There was real concern in Willow's voice. "Buffy... I know Spike's, well, important to you, but like you said earlier--"
"I kissed him tonight."
"I know, but that was just because of the spell, and I said I was sorry - tonight? Buffy!" The ignis fatuus wavered and Willow spoke a few hurried words of dubious origin before it strengthened and stared moving again. "You kissed him!?"
"He kissed back," Buffy replied defensively. God did he kiss back. "It's not like I was forcing him at stake point or anything."
"Buffy, are you nuts?" Willow exclaimed. "Him vampire, you Slayer! Irreconcilable differences! And he's crazy in love with you and you know you can't encourage him and--"
"I know! I wasn't thinking! We were arguing over--I don't know, he left bloody dishes in the sink, it was deeply trivial--and something just... clicked. it used to be every time I looked at him all I saw was vampire. Today I looked at him and all I saw was... Spike. William. That's all I've seen for a long time now." She threw up her hands in frustration. "I don't even know his stupid last name!"
"This is so not a good idea! Look, Buffy, you've just got to tell him it was a... a fluke," Willow whispered urgently. "I know from flukes. They're nothing but trouble."
"What if it wasn't?" Buffy demanded.
"That's worse. You'll get involved and it will get messy and something bad will happen and it's SPIKE!"
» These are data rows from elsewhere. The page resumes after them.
Lemma grown_hole need k h bs front g :
  heap_inv (k_mem k) h bs -> 20 <= need -> can_grow k h need ->
  grown (h_end_address h) (grown_end h need - h_end_address h) bs front g ->
  b_hole g = true /\ need <= b_size g /\ b_addr g <= h_end_address h /\
  (forall c, c ∈ front -> c ∈ bs /\ h_start_address h <= b_addr c /\ b_end c <= b_addr g) /\
  (forall c, c ∈ bs -> b_hole c = false -> c ∈ front).
Proof.
  intros Hi Hn Hc Hg. pose proof (hi_tiled _ _ _ Hi) as Ht. pose proof (tiled_le _ _ _ Ht) as Hle.
  assert (h_end_address h + need <= grown_end h need) as Hge.
  { unfold grown_end. pose proof (grown_size_ge (h_end_address h - h_start_address h + need) ltac:(lia)). lia. }
  destruct Hg as [bs1 b Hh|bs Hno0]; cbn [b_hole b_size b_addr].
  - apply tiled_app in Ht as (a & Ht1 & Ha & Hbs & Hbe). cbn [tiled] in Hbe. subst a. unfold b_end in *. unfold SIZEOF_header, SIZEOF_footer in Hbs.
    split_and!; [reflexivity | lia | lia | |].
    + intros c Hc'. pose proof (tiled_in _ _ _ c Ht1 Hc'). unfold b_end in *. rewrite elem_of_app. split_and!; [auto | lia | lia].
    + intros c Hc' Hcn. apply elem_of_app in Hc' as [Hc'|Hc']; [exact Hc'|]. apply list_elem_of_singleton in Hc' as ->. congruence.
  - split_and!; [reflexivity | lia | lia | | auto]. intros c Hc'. pose proof (tiled_in _ _ _ c Ht Hc'). split_and!; [auto | lia | lia].
Qed.

(** What changes with the last block changes between the index and the end. *)
Lemma heap_frame_area h front g m m' :
  heap_inv m h (front ++ [g]) -> heap_frame h (b_addr g) (b_end g) m m' ->
  same_but (oa_array (h_index h)) (h_end_address h - oa_array (h_index h)) m m'.
Proof.
  intros Hi Hfr x Hx. pose proof (hi_array _ _ _ Hi). pose proof (hi_room _ _ _ Hi). pose proof (hi_tiled _ _ _ Hi) as Ht. pose proof (tiled_le _ _ _ Ht).
  destruct (tiled_in _ _ _ g Ht ltac:(rewrite elem_of_app; right; left)) as (? & ? & ?).
  apply Hfr; unfold index_room in *; unfold b_end in *; lia.
Qed.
"All right, it's Spike. You were the one claiming he'd changed earlier."
"That was before I knew you'd kissed him. There are conflict of interest issues here!"
Ahead of them the tunnel split in two. Their glowing guide hesitated momentarily at the crossroads and then darted down the left-hand tunnel. Both of them broke into a trot, trying to keep it in sight. The huge bundled cables of electrical conduit which had been running along the walls and floor ended in a massive, complicated tangle in a large, mysterious-looking junction box. There was a series of metal rungs in the wall next to it, leading up to an access hatch which Buffy was fairly sure came out near the alley behind the Bronze, but their guide ignored this exit and instead buzzed off behind the junction box. "Dead end?" Buffy asked.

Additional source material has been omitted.